# New Member Introduction



## Madame Turlock (Jan 19, 2008)

Hello Haunt Forum members. My screen name is Madame Turlock, some of you will know me from another forum,which I will continue to enjoy haunting. I am married; have two grown sons and a beautiful 16 month old grandson who brings a new energy to the family. Tuesday, January 22, will be our 36th wedding anniversary. We share our home with a lively Jack Russell Terrier who is a total clown and a pain in the (well you know) all in one package. We sincerely believe he was meant for our home; otherwise he would be barkdust by now because very few people could tolerate his behavior. 

I am new to the hobby of home haunting and have so much to learn. Being around people who are creative, positive and have the ability to laugh at themselves is a good fit with my personality. I'm a playful spirit and don't take myself or life too seriously. I seem to have an extra curiosity gene which drives me to learn, try and discover how things work. I like to ask questions so I hope you will be patient with me.

A search for the tutorial of lauriebeast's Bride and spookineer's Jackula lead me to the Haunt Forum. The quality of their work individually and as a team is so impressive. I have been lurking in the shadows observing the sculpting 101 tutorial that playfx is facilitating and will be jumping into that project when my supplies arrive. The exchange of ideas and support I have seen on these forums is priceless. I look forward to meeting new friends here and developing skills and knowledge to pass on to others who are drawn to the hobby of home haunts in the future.

Oh yes...you need to know that sometimes I can get wordy


----------



## slightlymad (May 25, 2006)

Hooowldy Madam Turlock WOW 36 years nice to see you here and yes you are in the right place for aal that you seek


----------



## dave the dead (Jan 31, 2007)

welcome Madame T!


----------



## playfx (Mar 10, 2007)

Welcome, glad to have ya here!


----------



## DeadSpider (Feb 3, 2006)

Hi Madame Turlock!

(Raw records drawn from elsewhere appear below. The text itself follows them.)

(** A segment of one flow leaves every other live flow as it is. *)
Lemma feed_other now s key seq payload fin s' r k f :
  feed now s key seq payload fin = Val (s', r) -> k <> key ->
  flows s !! k = Some f -> now - idle_timeout s <= last_seen f ->
  flows s' !! k = Some f.
Proof.
  intros Hfeed Hne Hk Hl. unfold feed in Hfeed.
  destruct (count_packet_config now s) as (_ & _ & Hi). rewrite <- Hi in Hl.
  apply (count_packet_lookup now) in Hk; [|lia].
  remember (count_packet now s) as s1 eqn:E1; clear E1.
  destruct (len payload =? 0); [by injection Hfeed as <- _|].
  destruct fin; [injection Hfeed as <- _; cbn; by rewrite lookup_delete_ne|].
  set (s2 := if negb _ && _ then evict_expired now s1 else s1) in *.
  assert (Hk2 : flows s2 !! k = Some f).
  { clear Hfeed. subst s2. case_match; [by apply evict_lookup|done]. }
  clearbody s2. destruct (negb _ && _); [by injection Hfeed as <- _|].
  set (s3 := if bool_decide _ then s2 else _) in *.
  assert (Hk3 : flows s3 !! k = Some f).
  { clear Hfeed. subst s3. case_match; [done|]. cbn. by rewrite lookup_insert_ne. }
  clearbody s3. destruct (flows s3 !! key); [|done].
  apply bind_Val in Hfeed as ([[f' r'] d] & _ & Hfeed).
  destruct d; injection Hfeed as <- _; cbn; by rewrite ?lookup_delete_ne, ?lookup_insert_ne.
Qed.

(** The flow after the classifying step of an unclassified stream. *)
Definition classified (base now : Z) (snap : list Z) (host : option string) : Flow :=
  match host with
  | Some h => mkFlow base [] (Some h) now
  | None => mkFlow base snap None now
  end.

Lemma classify_eq mb base now snap host :
  extract_tls_sni snap = Val host -> len snap <= mb ->
  classify_flow mb (mkFlow base snap None now)
    = Val (classified base now snap host, host, false).
Proof.
  intros Hx Hl. unfold classify_flow. cbn [buffer base_seq last_seen decided].
  replace (mb <? len snap) with false by lia. rewrite Hx, bind_Val_l. by destruct host.
Qed.

Lemma feed_next now s key seq payload f host :
  flows s !! key = Some f -> now - idle_timeout s <= last_seen f ->
  decided f = None -> buffer f <> [] -> len payload <> 0 ->
  seq = u32 (base_seq f + len (buffer f)) -> len (buffer f ++ payload) <= max_bytes s ->
  extract_tls_sni (buffer f ++ payload) = Val host ->
  exists s', feed now s key seq payload false = Val (s', host) /\
    flows s' !! key = Some (classified (base_seq f) now (buffer f ++ payload) host).
Proof.
  intros Hk Hl Hd Hbuf Hp Hseq Hmb Hx. unfold feed.
  destruct (count_packet_config now s) as (Hm & _ & _).
  apply (count_packet_lookup now) in Hk; [|done]. rewrite <- Hm in Hmb.
  remember (count_packet now s) as s1 eqn:E1; clear E1.
  replace (len payload =? 0) with false by lia.
  rewrite bool_decide_true by eauto. cbn [negb andb]. rewrite Hk.
  unfold process_segment, buffer_segment. cbn [decided buffer base_seq]. rewrite Hd.
  replace (len (buffer f) =? 0) with false
    by (symmetry; apply Z.eqb_neq; intros He; by apply Hbuf, len_zero).
  rewrite <- Hseq, Z.eqb_refl. cbn [negb]. rewrite len_app in Hmb.
  replace (sat_sub _ _ <? len payload) with false by (unfold sat_sub; lia).
  rewrite bind_Val_l. unfold append. cbn [buffer base_seq decided last_seen].
  rewrite (classify_eq _ _ _ _ host), bind_Val_l by (rewrite ?len_app; done).
  eexists. split; [done|]. cbn. by rewrite lookup_insert_eq.
Qed.
(* ===== verification/Geosite.v ===== *)
(** * Geosite categories

    [crates/balansir-b4/src/geosite.rs]: the category store, its text format and
    the [include:] resolution.  The category directory is a finite map from
    category name to file contents; [BTreeSet]/[BTreeMap] are [gset]/[gmap]. *)

From S2P Require Import Prelude B4Set.
#[local] Open Scope Z_scope.

(** ** Categories *)

Record GeositeCategory := mkCat {
  cat_name : string;
  exact : gset string;
  suffixes : gset string;
  keywords : gset string;
  loaded : bool
}.

Definition empty_cat (name : string) : GeositeCategory := mkCat name ∅ ∅ ∅ true.

Definition cat_matches (c : GeositeCategory) (host : string) : bool :=
  let h := norm_host host in
  if bool_decide (h ∈ exact c) then true
  else if existsb (fun s => domain_match h s) (elements (suffixes c)) then true
  else existsb (fun k => contains h k) (elements (keywords c)).

Definition domain_count (c : GeositeCategory) : Z :=
  Z.of_nat (size (exact c)) + Z.of_nat (size (suffixes c)).

Record GeositeStore := mkStore {
  categories : gmap string GeositeCategory;
  store_dir : string
}.

Definition empty_store : GeositeStore := mkStore ∅ EmptyString.

Definition builtin_rules (name : string) : option (list string) :=
  if String.eqb name "youtube" then
    Some ["youtube.com"; "youtube-nocookie.com"; "googlevideo.com"; "ytimg.com";
          "youtu.be"; "ggpht.com"; "youtubei.googleapis.com"; "youtube.googleapis.com";
          "googlesyndication.com"]%string
  else if String.eqb name "discord" then
    Some ["discord.com"; "discordapp.com"; "discord.gg"; "discord.media";
          "discordapp.net"; "discordstatus.com"; "discord.co"; "discord.gifts";
          "discordmerch.com"]%string
  else if String.eqb name "google" then
    Some ["google.com"; "googleapis.com"; "googleusercontent.com"; "gstatic.com";
          "google.ru"; "google.de"; "ggpht.com"; "google-analytics.com";
          "googletagmanager.com"; "1e100.net"]%string
  else if String.eqb name "cloudflare" then
    Some ["cloudflare.com"; "cloudflare-dns.com"; "cloudflareclient.com";
          "cloudflareinsights.com"; "workers.dev"; "cf-ipfs.com"]%string
  else if String.eqb name "twitter" then
    Some ["twitter.com"; "x.com"; "twimg.com"; "t.co"; "twittervid.com"]%string
  else None.

Definition add_builtin (name : string) (s : GeositeStore) : GeositeStore :=
  match builtin_rules name with
  | None => s
  | Some rules =>
      mkStore (<[name := mkCat name ∅ (list_to_set rules) ∅ true]> (categories s)) (store_dir s)
  end.
(** ** Operations *)

Definition set_matches_host (store : GeositeStore) (s : B4Set) (host : string) : bool :=
  if negb (set_enabled s) then false else
  let h := norm_host host in
  if existsb (fun d => domain_match h (norm_host d)) (sni_domains (set_targets s)) then true
  else if has_geosite s then
    existsb (fun cat => match store_get store cat with
                        | Some c => cat_matches c h
                        | None => false
                        end) (geosite_categories (set_targets s))
  else false.

Definition apply_to (p : TcpPacket) (s : Strategy) : exec (TcpPacket * bool) :=
  match s with
  | Mss mss => set_mss p mss
  | StripSack => strip_option p SACK_PERMITTED
  | Ttl ttl => set_ttl p ttl
  | Noop => Val (p, false)
  end.

(** [for strat in &profile.strategies { if apply_to(..) { changed = true } }] *)
Fixpoint apply_all (l : list Strategy) (p : TcpPacket) (changed : bool)
  : exec (TcpPacket * bool) :=
  match l with
  | [] => Val (p, changed)
  | s :: l' => '(p, c) ← apply_to p s; apply_all l' p (changed || c)
  end.

(** [apply_set_to_tcp]; [None] when the caller is to accept the packet. *)
Definition apply_set_to_tcp (ok : bool) (s : B4Set) (tcp : TcpPacket) (id : Z)
    (st : engine_state) : exec (option engine_state) :=
  frags ← fragment_for s tcp;
  match frags with
  | Some (frag1, _) =>
      Val (Some (send_verdict ok id NF_ACCEPT (Some frag1) (on_stats add_mutated st)))
  | None =>
      flags ← tcp_flags tcp;
      pl ← tcp_payload tcp;
      let is_syn := negb (Z.land flags 0x02 =? 0) in
      let is_first := 0 <? len pl in
      outcome ← apply_tcp s tcp is_syn is_first;
      match outcome with
      | Mutated bytes =>
          Val (Some (send_verdict ok id NF_ACCEPT (Some bytes) (on_stats add_mutated st)))
      | Drop => Val (Some (send_verdict_quiet id NF_DROP None (on_stats add_dropped st)))
      | _ => Val None
      end
  end.
(* ===== verification/F64.v ===== *)
(** * IEEE-754 binary64

    The [f64] of Rust as the Standard Library's [SpecFloat] at precision 53 and
    exponent bound 1024, rounding to nearest even, with the methods the health
    tracker and the VPN pool call ([clamp], [max], [abs], [is_finite],
    [partial_cmp]).  No primitive float and no axiom is involved.  The lemmas
    say when an operation cannot produce NaN and that the order is total away
    from NaN. *)

From Stdlib Require Import SpecFloat.
From S2P Require Import Prelude.

Definition f64 : Type := spec_float.

Definition fadd : f64 -> f64 -> f64 := SFadd 53 1024.
Definition fsub : f64 -> f64 -> f64 := SFsub 53 1024.
Definition fmul : f64 -> f64 -> f64 := SFmul 53 1024.
Definition fdiv : f64 -> f64 -> f64 := SFdiv 53 1024.
Definition fabs : f64 -> f64 := SFabs.

(** [x as f64] of an integer. *)
Definition f64_of (z : Z) : f64 := binary_normalize 53 1024 z 0 false.

(** A decimal literal [n / d] with both numbers below [2^53]: the division of
    two exact numbers is the correctly rounded literal. *)
Definition f64_lit (n d : Z) : f64 := fdiv (f64_of n) (f64_of d).

Definition f0 : f64 := S754_zero false.
Definition f1 : f64 := Eval vm_compute in f64_of 1.

(** Comparisons; every one is [false] on NaN. *)
Definition flt : f64 -> f64 -> bool := SFltb.
Definition fle : f64 -> f64 -> bool := SFleb.
Definition feq : f64 -> f64 -> bool := SFeqb.
Definition partial_cmp : f64 -> f64 -> option comparison := SFcompare.

Definition is_nan (x : f64) : bool :=
  match x with S754_nan => true | _ => false end.

Definition is_finite (x : f64) : bool :=
  match x with S754_nan | S754_infinity _ => false | _ => true end.

(** [f64::clamp]: NaN stays NaN. *)
Definition clamp (x lo hi : f64) : f64 :=
  let x := if flt x lo then lo else x in
  if flt hi x then hi else x.

(** [f64::max]: a NaN operand is ignored. *)
Definition fmax (x y : f64) : f64 :=
  if is_nan x then y else if is_nan y then x else if flt x y then y else x.

(** ** Rounding keeps the sign and never makes a NaN *)

(** [x >= 0.0], which is false on NaN. *)
Definition fnonneg (x : f64) : Prop := fle f0 x = true.

Lemma fnonneg_not_nan x : fnonneg x -> is_nan x = false.
Proof. by destruct x. Qed.

Lemma shr_1_nonneg mrs : 0 <= shr_m mrs -> 0 <= shr_m (shr_1 mrs).
Proof. destruct mrs as [[|[p|p|]|p] r s]; cbn; lia. Qed.

Lemma iter_pos_invariant {A} (P : A -> Prop) (f : A -> A) n x :
  (forall y, P y -> P (f y)) -> P x -> P (SpecFloat.iter_pos f n x).
Proof. intros Hf. revert x. induction n; intros x Hx; cbn; auto. Qed.

Lemma shr_fexp_nonneg m e l : 0 <= m -> 0 <= shr_m (shr_fexp 53 1024 m e l).1.
Proof.
  intros Hm. unfold shr_fexp, shr.
  assert (H : 0 <= shr_m (shr_record_of_loc m l)) by (by destruct l as [|[]]).
  case_match; cbn; auto.
  apply (iter_pos_invariant (fun r => 0 <= shr_m r)); auto using shr_1_nonneg.
Qed.

Lemma round_nearest_even_nonneg m l : 0 <= m -> 0 <= round_nearest_even m l.
Proof. destruct l as [|[]]; cbn; try lia. case_match; lia. Qed.

(** The sign of a float that is not NaN. *)
Definition has_sign (s : bool) (x : f64) : Prop :=
  match x with
  | S754_zero s' | S754_infinity s' | S754_finite s' _ _ => s' = s
  | S754_nan => False
  end.

Lemma has_sign_nonneg x : has_sign false x -> fnonneg x.
Proof. by destruct x as [[]|[]| |[] m e]. Qed.

Lemma has_sign_not_nan s x : has_sign s x -> is_nan x = false.
Proof. by destruct x. Qed.

Lemma binary_round_aux_sign s m e l :
  0 <= m -> has_sign s (binary_round_aux 53 1024 s m e l).
Proof.
  intros Hm. unfold binary_round_aux.
  pose proof (shr_fexp_nonneg m e l Hm) as H1.
  destruct (shr_fexp 53 1024 m e l) as [r1 e1]. cbn in H1.
  pose proof (shr_fexp_nonneg _ e1 loc_Exact
    (round_nearest_even_nonneg _ (loc_of_shr_record r1) H1)) as H2.
  destruct (shr_fexp 53 1024 _ e1 loc_Exact) as [r2 e2]. cbn in H2.
  destruct (shr_m r2) as [|p|p]; cbn; [done| |lia].
  by case_match.
Qed.

Lemma binary_round_sign s m e : has_sign s (binary_round 53 1024 s m e).
Proof.
  unfold binary_round. destruct (shl_align _ _ _). by apply binary_round_aux_sign.
Qed.

Lemma binary_normalize_not_nan m e s : is_nan (binary_normalize 53 1024 m e s) = false.
Proof.
  destruct m; cbn [binary_normalize]; [done|..];
    eapply has_sign_not_nan, binary_round_sign.
Qed.

Lemma binary_normalize_nonneg m e s :
  0 <= m -> fnonneg (binary_normalize 53 1024 m e s).
Proof.
  intros Hm. destruct m; cbn [binary_normalize]; [done| |lia].
  apply has_sign_nonneg, binary_round_sign.
Qed.

Lemma f64_of_nonneg z : 0 <= z -> fnonneg (f64_of z).
Proof. apply binary_normalize_nonneg. Qed.

(** A positive finite factor cannot meet [0 * inf]. *)
Lemma fmul_nonneg a x :
  is_finite a = true -> flt f0 a = true -> fnonneg x -> fnonneg (fmul a x).
Proof.
  destruct a as [sa|sa| |[] ma ea]; try discriminate; intros _ _.
  destruct x as [[]|[]| |[] mx ex]; try discriminate; intros _; try reflexivity.
  apply has_sign_nonneg, binary_round_aux_sign. lia.
Qed.

Lemma fadd_nonneg x y : fnonneg x -> fnonneg y -> fnonneg (fadd x y).
Proof.
  destruct x as [[]|[]| |[] mx ex]; try discriminate;
    destruct y as [[]|[]| |[] my ey]; try discriminate; intros _ _; try reflexivity.
  unfold fadd, SFadd. apply binary_normalize_nonneg. cbn [cond_Zopp]. lia.
Qed.

(** The distance to a finite number is not NaN. *)
Lemma fabs_fsub_nonneg x y :
  is_finite x = true -> is_nan y = false -> fnonneg (fabs (fsub x y)).
Proof.
  intros Hx Hy.
  assert (Hn : is_nan (fsub x y) = false).
  { destruct x as [[]|[]| |[] mx ex]; try discriminate;
      destruct y as [[]|[]| |[] my ey]; try discriminate; auto;
      apply binary_normalize_not_nan. }
  by destruct (fsub x y) as [| | |].
Qed.

Lemma fmax_0_nonneg x : fnonneg (fmax x f0).
Proof. by destruct x as [[]|[]| |[] m e]. Qed.

(** ** The order is total away from NaN *)

Lemma Pcc_compare m n : Pos.compare_cont Eq m n = Pos.compare m n.
Proof. reflexivity. Qed.

Lemma partial_cmp_total x y :
  is_nan x = false -> is_nan y = false -> exists c, partial_cmp x y = Some c.
Proof. by destruct x as [[]|[]| |[] m e], y as [[]|[]| |[] n d]; eauto. Qed.

Lemma partial_cmp_antisym x y : partial_cmp y x = CompOpp <$> partial_cmp x y.
Proof.
  destruct x as [[]|[]| |[] m e], y as [[]|[]| |[] n d]; try reflexivity;
    cbn; rewrite (Z.compare_antisym e d); destruct (e ?= d); cbn; try done;
    by rewrite !Pcc_compare, (Pos.compare_antisym m n), ?CompOpp_involutive.
Qed.

(** A lexicographic key on which the order is the one of the integers. *)
Definition fkey (x : f64) : Z * Z * Z :=
  match x with
  | S754_nan => (0, 0, 0)
  | S754_infinity true => (-2, 0, 0)
  | S754_infinity false => (2, 0, 0)
  | S754_zero _ => (0, 0, 0)
  | S754_finite true m e => (-1, - e, - Z.pos m)
  | S754_finite false m e => (1, e, Z.pos m)
  end.

Definition key_le (a b : Z * Z * Z) : Prop :=
  a.1.1 < b.1.1 \/ a.1.1 = b.1.1 /\
    (a.1.2 < b.1.2 \/ a.1.2 = b.1.2 /\ a.2 <= b.2).

Lemma fle_key x y :
  is_nan x = false -> is_nan y = false -> fle x y = true <-> key_le (fkey x) (fkey y).
Proof.
  intros Hx Hy. unfold fle, SFleb, key_le.
  destruct x as [[]|[]| |[] m e]; try discriminate;
    destruct y as [[]|[]| |[] n d]; try discriminate; cbn; try lia;
    rewrite ?Pcc_compare;
    destruct (Z.compare_spec e d); subst; cbn; try lia;
    destruct (Pos.compare_spec m n); subst; cbn; lia.
Qed.

Lemma fle_trans x y z :
  is_nan y = false -> fle x y = true -> fle y z = true -> fle x z = true.
Proof.
  intros Hy Hxy Hyz.
  assert (Hx : is_nan x = false) by (by destruct x).
  assert (Hz : is_nan z = false) by (by destruct y as [[]|[]| |[] ? ?], z).
  apply fle_key in Hxy, Hyz; auto. apply fle_key; auto. unfold key_le in *. lia.
Qed.

Lemma fle_refl x : is_nan x = false -> fle x x = true.
Proof. intros H. apply fle_key; auto. unfold key_le. lia. Qed.

Lemma partial_cmp_fle x y c :
  partial_cmp x y = Some c -> fle x y = match c with Gt => false | _ => true end.
Proof. unfold partial_cmp, fle, SFleb. intros ->. by destruct c. Qed.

Welcome to the forum


----------



## pyro (Oct 7, 2006)

hello & welcome


----------



## rip86 (Jan 11, 2008)

Welcome to the Hauntforum California (you can check out any time you like, but you can NEVER LEAVE)


----------



## Ms. Wicked (Nov 14, 2006)

Welcome!!!!!

There are lots of creative and talented folks hanging around here. Everybody is extremely helpful.


----------



## NickG (Sep 12, 2006)

welcome to the forum!

there's nothing wrong with being verbose!


----------



## Vlad (Aug 2, 2005)

Greetings and welcome MT.


----------



## CreepyCanmore (Mar 27, 2007)

Hi Madame T and welcome to the forum. You'll like it here.


----------



## Ghostess (Aug 21, 2005)

I thought that moniker looked familiar! Welcome to HauntForum!!!!


----------



## Frighteners Entertainment (Jan 24, 2006)

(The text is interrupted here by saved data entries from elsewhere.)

(** [current_timestamp()] is the argument [now]. *)
Definition confirm_boot (m : BootMetadata) (version : string) (now : Z) : M BootMetadata :=
  match boot_state m with
  | Trying =>
      let m := mkMeta (next_slot m) (next_slot m) 3 Confirmed version EmptyString now
        (rollback_count m) (last_rollback_reason m) in
      _ ← save m; mret m
  | Pending =>
      let m := mkMeta (next_slot m) (next_slot m) 3 Confirmed version (next_version m) now
        (rollback_count m) (last_rollback_reason m) in
      _ ← save m; mret m
  | _ => mret m
  end.

Definition force_rollback (m : BootMetadata) (why : string) : M BootMetadata :=
  let m := mkMeta (active_slot m) (active_slot m) 3 RollingBack (active_version m)
    (active_version m) (last_successful_boot m) (u32 (rollback_count m + 1)) why in
  _ ← save m; mret m.

(** ** The boot partition *)

Definition cmdline_path (mount : string) : string := mount +:+ "/cmdline.txt".
Definition cmdline_tmp (mount : string) : string := mount +:+ "/cmdline.txt.tmp".
Definition slot_cmdline_path (mount : string) (s : Slot) : string :=
  mount +:+ "/" +:+ cmdline_filename s.

Definition read_cmdline (mount : string) : M string :=
  content ← read_to_string (cmdline_path mount); mret (trim content).

Definition write_cmdline (mount content : string) : M () :=
  _ ← write (cmdline_tmp mount) content;
  _ ← rename (cmdline_tmp mount) (cmdline_path mount);
  sync_all.

Definition switch_to_slot (mount : string) (s : Slot) : M () :=
  content ← read_to_string (slot_cmdline_path mount s);
  write_cmdline mount content.

Definition ensure_slot_cmdline (mount : string) (s : Slot) (template : string) : M () :=
  present ← path_exists (slot_cmdline_path mount s);
  if (present : bool) then mret () else write (slot_cmdline_path mount s) template.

It's wonderful to have you here!


----------



## scareme (Aug 29, 2006)

Hi and welcme to the forum.


----------



## HalloweenZombie (Jul 22, 2007)

Welcome Madame


----------



## Wyatt Furr (Jun 5, 2006)

Howdy and Welcome
to another west coaster


----------



## Madame Turlock (Jan 19, 2008)

Thank you all for making me feel so welcome. I have enjoyed reading through some old posts...I can tell you are my kind of peeps!


----------



## Vlad (Aug 2, 2005)

> I can tell you are my kind of peeps!


Peeps !!! I love peeps !!
http://www.marshmallowpeeps.com/


----------



## turtle2778 (Jul 9, 2006)

Vlad you are nuts for sure!! Hey i dont think i got a welcome in there so WELCOME ((HUGS))


----------



## Undeadvoodoomonkey (Aug 4, 2007)

Welcome MT! It's funny I saw your posts on other threads and I did not know you were new, you really seemed at home!


----------



## Black Cat (Aug 20, 2005)

Welcome to the forum Madame T.


----------



## perdidoman (Dec 2, 2007)

Welcome Madame Turlock : )


----------



## Madame Turlock (Jan 19, 2008)

Undeadvoodoomonkey said:


> Welcome MT! It's funny I saw your posts on other threads and I did not know you were new, you really seemed at home!


You all make it easy to feel at home. I also had the privilege of knowing some members of this forum before I joined in.


----------



## slimy (Jul 12, 2006)

Welcome to the forum. 

You will like it here.


----------



## Adam I (Jun 16, 2007)

Welcome stay awhile


----------



## CerysCrow (Jan 22, 2007)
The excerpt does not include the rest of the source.